1.2.1 质谱分析 用超纯水将IPP配成0.5 mmol/L样液,加入等体积3 mmol/L CaCl2溶液混合均匀,pH调至7.0,静置1 h。取200 μL加入20 μL乙腈混匀进样。收集200~2000荷质比范围内的离子碎片信息。

1.2.2 红外光谱分析 固体样品:取IPP分别在两个条件下与钙结合(条件1:肽钙摩尔比1∶6,pH7.0;条件2:肽钙摩尔比1∶10,pH10.0),冷冻干燥得到肽-钙复合物(IPP-Ca)。在玛瑙研钵中将样品与光谱纯KBr混合,研磨均匀,使其粒度在2.5 μm以下,用压片机压成透明片,置于光路中进行红外光谱分析。

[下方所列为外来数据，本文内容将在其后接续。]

(** * polyReorder: a shallow embedding of src/polyReorder.cpp

    The module re-indexes the vertices of a polygon mesh and transplants
    the per-corner normals, normal locks, edge smoothing and UV sets of a
    target mesh onto the rebuilt mesh.  Every function of the source file
    is embedded below.  Maya's mesh store is external: it is taken as a
    parameter (an abstract store with a query view and an execution
    function for mutating calls), and every mutating call is logged, so
    that statements about call order and error propagation can be made.

    Conventions.
    - [MIntArray] is [list Z]; [MPointArray], [MVectorArray] and the float
      arrays are lists over abstract element types: the code only moves
      these values around.
    - Array accesses through [operator[]] and [set] are unchecked in the
      source.  The embedding is total: an access outside the array makes
      the computation return [None].  An [int] used as an index is in
      range when it is non-negative and below the length.
    - [setLength] keeps the common prefix; cells it adds are uninitialised
      in the source and hold an arbitrary filler here. *)

From stdpp Require Import base option list gmap strings.
From Stdlib Require Import ZArith Lia.

Local Open Scope Z_scope.
(** X14. When the comprehension over the corpus returns, the provider was
    called exactly once for every distinct text that the cache did not
    hold for the model, and for nothing else: a text that occurs twice is
    computed once, a cached text not at all. *)
Theorem comprehension_calls_provider_once_per_new_text
    (model : string) (strings : list string) (w : World)
    (embeddings : list Embedding) (w1 : World) :
  mapM (fun s => embedding_from_string provider file_system s model) strings w
    = (Ok embeddings, w1) ->
  exists ext,
    api_log w1 = api_log w ++ ext /\
    forall key,
      invocations key ext =
        if decide (key.2 = model /\ key.1 ∈ strings /\ embedding_cache w !! key = None)
        then 1 else 0.
Proof.
  revert w embeddings w1.
  induction strings as [|s0 rest IH]; intros w embs w1 Hm; cbn in Hm.
  - injection Hm as <- <-. exists []. split; [by rewrite app_nil_r|].
    intros key. rewrite decide_False; [done|]. intros (_ & H & _). by apply elem_of_nil in H.
  - unfold bind at 1 in Hm.
    destruct (embedding_from_string provider file_system s0 model w) as [[v|e] w0] eqn:E0;
      [|done].
    unfold bind at 1 in Hm.
    destruct (mapM (fun s => embedding_from_string provider file_system s model) rest w0)
      as [[vs|e] w2] eqn:Em; [|done].
    cbn in Hm. injection Hm as <- <-.
    destruct (IH _ _ _ Em) as (ext2 & Hlog2 & Hinv2).
    destruct (embedding_cache w !! (s0, model)) as [v'|] eqn:Ec.
    + rewrite (embedding_from_string_hit _ _ _ _ _ _ Ec) in E0. injection E0 as <- <-.
      exists ext2. split; [done|]. intros key. rewrite Hinv2.
      apply decide_ext. destruct key as [t m]. cbn. split.
      * intros (-> & Ht & Hn). split_and!; [done|by right|done].
      * intros (-> & Ht & Hn). split_and!; [done| |done].
        apply elem_of_cons in Ht as [->|Ht]; [congruence|done].
    + rewrite (embedding_from_string_miss _ _ _ _ _ Ec) in E0. cbv zeta in E0.
      destruct (provider (length (api_log w)) s0 model) as [v0|e0]; [|done].
      assert (Hw0 : api_log w0 = api_log w ++ [(s0, model, Ok v0)] /\
                    embedding_cache w0 = <[(s0, model) := v0]> (embedding_cache w)).
      { destruct (file_system (writes w)); [|done..]. by injection E0 as <- <-. }
      destruct Hw0 as [Hl0 Hc0].
      exists ((s0, model, Ok v0) :: ext2).
      split; [by rewrite Hlog2, Hl0, <- app_assoc|].
      intros key. unfold invocations in *. cbn [List.filter]. unfold called at 1. cbn.
      destruct (decide ((s0, model) = key)) as [<-|Hne].
      * rewrite bool_decide_eq_true_2 by done. cbn. rewrite Hinv2, Hc0.
        rewrite decide_False by (intros (_ & _ & H); by rewrite lookup_insert_eq in H).
        rewrite decide_True; [done|]. split_and!; [done|by left|done].
      * rewrite bool_decide_eq_false_2 by done. rewrite Hinv2, Hc0.
        rewrite lookup_insert_ne by done.
        apply decide_ext. destruct key as [t m]. cbn. split.
        -- intros (-> & Ht & Hn). split_and!; [done|by right|done].
        -- intros (-> & Ht & Hn). split_and!; [done| |done].
           apply elem_of_cons in Ht as [->|Ht]; [congruence|done].
Qed.
End SessionInvariants.

(** ** Instances of the further properties *)

Lemma print_recommendations_negative_index_witness :
  print_recommendations_from_strings toy_provider disk_ok ["A"; "B"]%string
    (1 - Z.of_nat (length ["A"; "B"]%string)) 1 "m" (fresh_world Absent)
  = print_recommendations_from_strings toy_provider disk_ok ["A"; "B"]%string
      1 1 "m" (fresh_world Absent).
Proof.
  apply (print_recommendations_negative_index toy_provider disk_ok
           ["A"; "B"]%string 1 1 "m"%string (fresh_world Absent)).
  simpl. lia.
Defined.
(** * View components of the desktop Git client: a shallow embedding

  The TypeScript sources embedded here are

  - [app/src/ui/pull-request-quick-view.tsx]   (module [PullRequestQuickView])
  - [app/src/ui/changes/commit-message-avatar.tsx], which holds both the
    commit-author avatar (module [CommitMessageAvatar]) and the push/pull
    toolbar button (module [PushPullButton])
  - [app/src/ui/lib/popover.tsx], which holds both the popover primitive
    (module [Popover]) and the delete-remote-branch dialog
    (module [DeleteRemoteBranch]).

  Render methods become functions to a small virtual-DOM tree, event
  handlers become programs of a free monad over the calls they make, and
  running such a program yields the trace of calls in program order. *)

From Stdlib Require Import List String Ascii ZArith NArith Bool Lia.
From Stdlib Require Import DecimalString.
Import ListNotations.

Set Implicit Arguments.
Set Warnings "-register-all".

Open Scope string_scope.
Open Scope list_scope.

(* ================================================================= *)
(** ** JavaScript values *)

Module Js.

(** A JavaScript string is a sequence of UTF-16 code units. *)
Definition JsString := list N.

(** A source literal made of ASCII characters only. *)
Definition lit (s : string) : JsString :=
  map N_of_ascii (list_ascii_of_string s).

Definition JsString_eq_dec : forall x y : JsString, {x = y} + {x <> y} :=
  list_eq_dec N.eq_dec.

(** [a === b] on strings. *)
Definition strictEq (a b : JsString) : bool :=
  if JsString_eq_dec a b then true else false.

(** A value of type [T | null | undefined]. *)
Inductive Nullable (T : Type) : Type :=
| JsUndefined
| JsNull
| JsValue (v : T).
Arguments JsUndefined {T}.
Arguments JsNull {T}.
(** The safety level a generated tool's declared description marks. *)
Definition marker_safety (desc : string) : SafetyLevel :=
  if ends_with desc destructive_marker then DESTRUCTIVE
  else if ends_with desc write_marker then WRITE
  else READ.

(** The HTTP methods a stub can issue: all [c_method]s of the calls it
    builds on the given arguments. *)
Definition issues (t : tool) (kw : kwargs) (m : string) : Prop :=
  ∃ c, tool_stub t kw = Some c ∧ c_method c = m.

(* ------------------------------------------------------------------ *)
(** ** String helpers *)

(** ASCII lower-casing ([str.lower] on ASCII text). *)
Definition ascii_lower (c : ascii) : ascii :=
  let n := nat_of_ascii c in
  if (65 <=? n)%nat && (n <=? 90)%nat then ascii_of_nat (n + 32) else c.

Fixpoint lower (s : string) : string :=
  match s with
  | EmptyString => EmptyString
  | String c s' => String (ascii_lower c) (lower s')
  end.

(** [sub in s] *)
Fixpoint contains (s sub : string) : bool :=
  String.prefix sub s ||
  match s with EmptyString => false | String _ s' => contains s' sub end.

(** [s.split(sep)] for a one-character separator. *)
Fixpoint split_go (sep : ascii) (cur : string) (s : string) : list string :=
  match s with
  | EmptyString => [String.rev cur]
  | String c s' =>
      if decide (c = sep) then String.rev cur :: split_go sep EmptyString s'
      else split_go sep (String c cur) s'
  end.
Definition split_on (sep : ascii) (s : string) : list string :=
  split_go sep EmptyString s.

(** Case-insensitive uniqueness of a list of names. *)
Definition ci_unique (names : list string) : Prop := NoDup (lower <$> names).

(* ------------------------------------------------------------------ *)
(** ** The pipeline's data model and the stages missing from the sources *)

(** Modelled from the spec: the data model of [mcp_adapter/models.py]
    (§3), which the CLI imports but which is not among the sources. *)
Inductive ParamLocation := LPath | LQuery | LHeader | LBody.

Record Param := {
  p_name : string;
  p_location : ParamLocation;
  p_json_type : string;
  p_required : bool
}.

Record Endpoint := {
  ep_method : string;
  ep_path : string;
  ep_operation_id : option string;
  ep_summary : string;
  ep_description : string;
  ep_parameters : list Param
}.

Record APISpec := {
  title : string;
  version : string;
  base_url : string;
  endpoints : list Endpoint;
  tags : list string;
  auth_schemes : list string
}.

Record ToolParam := {
  tp_name : string;
  json_type : string;
  required : bool;
  location : ParamLocation
}.

Record ToolDefinition := {
  name : string;
  description : string;
  safety : SafetyLevel;
  params : list ToolParam;
  endpoint_ref : Endpoint
}.

Record SafetyPolicy := {
  block_destructive : bool;
  max_tools : Z;
  allowlist : list string;
  denylist : list string
}.

(** Modelled from the spec: the safety classification of ToolMiner
    ([mcp_adapter/mine.py], §4.2).  DELETE is destructive; POST, PUT and
    PATCH are write, upgraded to destructive when the path or summary
    contains "delete", "remove" or "purge"; any other method is read. *)
Definition destructive_verbs : list string := ["delete"; "remove"; "purge"].

Definition classify_safety (ep : Endpoint) : SafetyLevel :=
  if decide (ep_method ep = "DELETE") then DESTRUCTIVE
  else if decide (ep_method ep ∈ ["POST"; "PUT"; "PATCH"]) then
    if existsb (fun v => contains (lower (ep_path ep)) v ||
                         contains (lower (ep_summary ep)) v) destructive_verbs
    then DESTRUCTIVE else WRITE
  else READ.

(** Modelled from the spec: the bracketed safety marker appended to the
    description when the safety is write or destructive (§4.2), with the
    marker texts of the generated adapters. *)
Definition safety_suffix (s : SafetyLevel) : string :=
  match s with
  | READ => ""
  | WRITE => " " +:+ write_marker
  | DESTRUCTIVE => " " +:+ destructive_marker
  end.

(** Modelled from the spec: description synthesis (§4.2): the summary, else
    the description, else method and path, then the safety marker. *)
Definition describe (ep : Endpoint) (s : SafetyLevel) : string :=
  (if decide (ep_summary ep ≠ "") then ep_summary ep
   else if decide (ep_description ep ≠ "") then ep_description ep
   else ep_method ep +:+ " " +:+ ep_path ep) +:+ safety_suffix s.

(** Modelled from the spec: an operation id normalised to a flat token
    (every character other than a letter, digit or underscore becomes an
    underscore). *)
Definition is_ident_char (c : ascii) : bool :=
  let n := nat_of_ascii c in
  (((48 <=? n) && (n <=? 57)) || ((65 <=? n) && (n <=? 90)) ||
   ((97 <=? n) && (n <=? 122)) || (n =? 95))%nat.

Fixpoint flat_token (s : string) : string :=
  match s with
  | EmptyString => EmptyString
  | String c s' => String (if is_ident_char c then c else "_"%char) (flat_token s')
  end.

(** A path segment that is a [{param}] placeholder. *)
Definition is_placeholder (seg : string) : bool :=
  String.prefix "{" seg.

(** Modelled from the spec: the base name of a tool: the normalised
    operation id, else the lower-cased method and the last non-parameter
    path segment. *)
Definition base_name (ep : Endpoint) : string :=
  match ep_operation_id ep with
  | Some oid => flat_token oid
  | None =>
      let segs := filter (fun s => s ≠ "" ∧ is_placeholder s = false)
                    (split_on "/" (ep_path ep)) in
      lower (ep_method ep) +:+ "_" +:+ default "root" (last segs)
  end.

(** Modelled from the spec: collisions get a numeric suffix, the first free
    one from [_2] on, compared case-insensitively with the names already
    given ([seen] holds them lower-cased). *)
Definition suffixed (base : string) (n : nat) : string := base +:+ "_" +:+ pretty n.

Fixpoint fresh_from (seen : list string) (base : string) (n fuel : nat) : string :=
  match fuel with
  | O => suffixed base n
  | S f =>
      if bool_decide (lower (suffixed base n) ∈ seen)
      then fresh_from seen base (S n) f else suffixed base n
  end.

Definition fresh_name (seen : list string) (base : string) : string :=
  if bool_decide (lower base ∈ seen) then fresh_from seen base 2 (length seen)
  else base.

(** Modelled from the spec: endpoints with an unknown method or an empty
    path are skipped. *)
Definition known_methods : list string :=
  ["GET"; "POST"; "PUT"; "PATCH"; "DELETE"; "HEAD"; "OPTIONS"].

Definition skipped (ep : Endpoint) : bool :=
  bool_decide (ep_method ep ∉ known_methods) || bool_decide (ep_path ep = "").

Definition tool_param (p : Param) : ToolParam :=
  {| tp_name := p_name p; json_type := p_json_type p; required := p_required p;
     location := p_location p |}.

Definition mk_tool (n : string) (ep : Endpoint) : ToolDefinition :=
  let s := classify_safety ep in
  {| name := n; description := describe ep s; safety := s;
     params := tool_param <$> ep_parameters ep; endpoint_ref := ep |}.

Fixpoint mine_go (seen : list string) (eps : list Endpoint) : list ToolDefinition :=
  match eps with
  | [] => []
  | ep :: eps' =>
      if skipped ep then mine_go seen eps'
      else
        let n := fresh_name seen (base_name ep) in
        mk_tool n ep :: mine_go (lower n :: seen) eps'
  end.

(** Modelled from the spec: [mine_tools] of [mcp_adapter/mine.py]. *)
Definition mine_tools (s : APISpec) : list ToolDefinition := mine_go [] (endpoints s).

(** Modelled from the spec: [apply_safety] of [mcp_adapter/safety.py]
    (§4.3): block destructive, allowlist (case-insensitive), denylist,
    truncation, in this order; truncation only when [max_tools > 0]. *)
Definition apply_safety (p : SafetyPolicy) (ts : list ToolDefinition)
    : list ToolDefinition :=
  let t1 := if block_destructive p then filter (fun t => safety t ≠ DESTRUCTIVE) ts
            else ts in
  let t2 := if decide (allowlist p = []) then t1
            else filter (fun t => lower (name t) ∈ lower <$> allowlist p) t1 in
  let t3 := filter (fun t => name t ∉ denylist p) t2 in
  if decide (0 < max_tools p) then take (Z.to_nat (max_tools p)) t3 else t3.

(** Modelled from the spec: [SafetyPolicy()], the policy [apply_safety]
    uses when it is called without one. *)
Definition default_policy : SafetyPolicy :=
  {| block_destructive := false; max_tools := 0; allowlist := []; denylist := [] |}.

(* ------------------------------------------------------------------ *)
(** ** The CLI ([mcp_adapter/cli.py]) *)

(** The collaborators the CLI calls and which are treated as black boxes:
    [ingest] (SpecNormalizer) and the optional K2 enhancer.  [ingest] is
    taken on sources it parses: its [ParseError] is not modelled. *)
Class Collaborators := {
  ingest : string -> APISpec;
  enhance_tools_with_k2 : APISpec -> list ToolDefinition -> list ToolDefinition
}.

(** What a CLI command does, in order.  Logging is not modelled. *)
Inductive event :=
  | EvIngest (source : string)
  | EvMine
  | EvEnhance
  | EvApplySafety (policy : option SafetyPolicy)
  | EvGenerate (ts : list ToolDefinition)
  | EvEcho (line : string)
  | EvExit (code : nat).

(** Truthiness of an optional command-line string ([None] and [""] are
    false). *)
Definition truthy (o : option string) : bool :=
  match o with Some s => bool_decide (s ≠ "") | None => false end.

(** [if not spec and not url: ... sys.exit(1)] then
    [source = url if url else spec]. *)
Definition source_of (spec url : option string) : option string :=
  if truthy url then url else if truthy spec then spec else None.

(** [x.split(",") if x else []] for the [--allowlist] and [--denylist]
    options. *)
Definition split_option (o : option string) : list string :=
  if truthy o then split_on "," (default "" o) else [].

Definition no_source_error : list event :=
  [EvEcho "Error: Provide either --spec (file) or --url (Swagger URL)."; EvExit 1].

(** The entries of [--json-output]. *)
Definition param_report (p : ToolParam) : json :=
  JObj [("name", JStr (tp_name p)); ("type", JStr (json_type p));
        ("required", JBool (required p))].

Definition tool_report (t : ToolDefinition) : json :=
  JObj [("name", JStr (name t)); ("description", JStr (description t));
        ("safety", JStr (safety_value (safety t)));
        ("params", JArr (param_report <$> params t))].

Definition inspect_json (s : APISpec) (ts : list ToolDefinition) : json :=
  JObj [("api", JObj [("title", JStr (title s)); ("version", JStr (version s));
                      ("base_url", JStr (base_url s));
                      ("endpoints", JInt (Z.of_nat (length (endpoints s))));
                      ("tags", JArr (JStr <$> tags s))]);
        ("tools", JArr (tool_report <$> ts))].

(** The human-readable report. *)
Definition safety_icon (s : SafetyLevel) : string :=
  match s with READ => "🟢" | WRITE => "🟡" | DESTRUCTIVE => "🔴" end.

Definition param_str (p : ToolParam) : string :=
  tp_name p +:+ ": " +:+ json_type p +:+ (if required p then "*" else "?").

Definition tool_lines (t : ToolDefinition) : list string :=
  ["  " +:+ safety_icon (safety t) +:+ " " +:+ name t +:+ "(" +:+
     String.concat ", " (param_str <$> params t) +:+ ")";
   "     " +:+ description t].

(** [', '.join(xs) or 'none'] *)
Definition join_or_none (xs : list string) : string :=
  let j := String.concat ", " xs in if decide (j = "") then "none" else j.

液体样品:将样品用D2O溶解后,冷冻干燥,重复2次,尽可能去除样品中的H2O。处理好的样品用D2O溶解,配成3.5 mmol/L IPP溶液,用DCl和NaOD调节溶液pD。加入CaCl2重水溶液,使其与钙离子结合,形成IPP-Ca复合物(pD 7.0,15 mmol/L CaCl2和pD 10.0,50 mmol/L CaCl2)。样液置于两片氟化钙窗片之间进行红外光谱分析。

1.2.3 圆二色谱分析 用超纯水分别配制0.75 mmol/L IPP溶液,调节溶液pH,加入CaCl2,使其与钙离子结合,形成IPP-Ca复合物(pH7.0,3 mmol/L CaCl2和pH10.0,10 mmol/L CaCl2)。样液置于光程为1 mm的石英比色皿中,25 ℃条件下采用圆二色谱仪进行光谱扫描。实验参数设定为:扫描波长190~300 nm,分辨率0.1 nm,带宽1.0 nm,扫描速度40 nm/min,每个样品扫描3次,取平均值。

1.2.4 电镜分析 将待测样液吸附在铜网上,自然风干5~10 min后用磷钨酸负染,自然风干后置于80 kV透射电镜上观察。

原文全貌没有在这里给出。